(* ===== verification/MFile.v ===== *)
(** * The budget for mapped files (mfile.c)

    All threads share the counter [curr_mmap_size], in megabytes.  [open_mfile] of a
    file larger than 100 MB waits until the file fits the budget of 4 GB; smaller
    files are let in at once.  [close_mfile] gives the megabytes back.  A slot is one
    pair of these calls; the steps of the slots interleave.  A file has any size up to
    1 PB, so that its megabytes and their sum with the counter fit an [int]. *)
From Stdlib Require Import ZArith Lia List.
From stdpp Require Import base numbers list.
From S2P Require Import Prelude.

Definition MAX_MMAP_SIZE : Z := Z.shiftl 1 12.

(** [int mb = sb.st_size >> 20] *)
Definition megabytes (size : Z) : Z := s32 (Z.shiftr size 20).

Inductive slot :=
| Unmapped
| Waits (size : Z)      (* in the loop with [sleep(5)] *)
| Mapping (size : Z)    (* counted, [mmap] not done *)
| Mapped (size : Z).    (* [open_mfile] has returned the file *)

Record MmapState := { curr_mmap_size : Z; m_slots : list slot }.

Definition set_slot (s : MmapState) (i : nat) (w : slot) (curr : Z) : MmapState :=
  {| curr_mmap_size := curr; m_slots := <[i := w]> (m_slots s) |}.

(** The condition of the waiting loop. *)
Definition must_wait (curr mb : Z) : bool := (MAX_MMAP_SIZE <? s32 (curr + mb)) && (100 <? mb).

--*--

**WHAT IS BEING ASKED:** Scan the listing for "counter" and copy out each line that has it.

**SOLUTION TO THE EXERCISE:**
    All threads share the counter [curr_mmap_size], in megabytes.  [open_mfile] of a
    1 PB, so that its megabytes and their sum with the counter fit an [int]. *)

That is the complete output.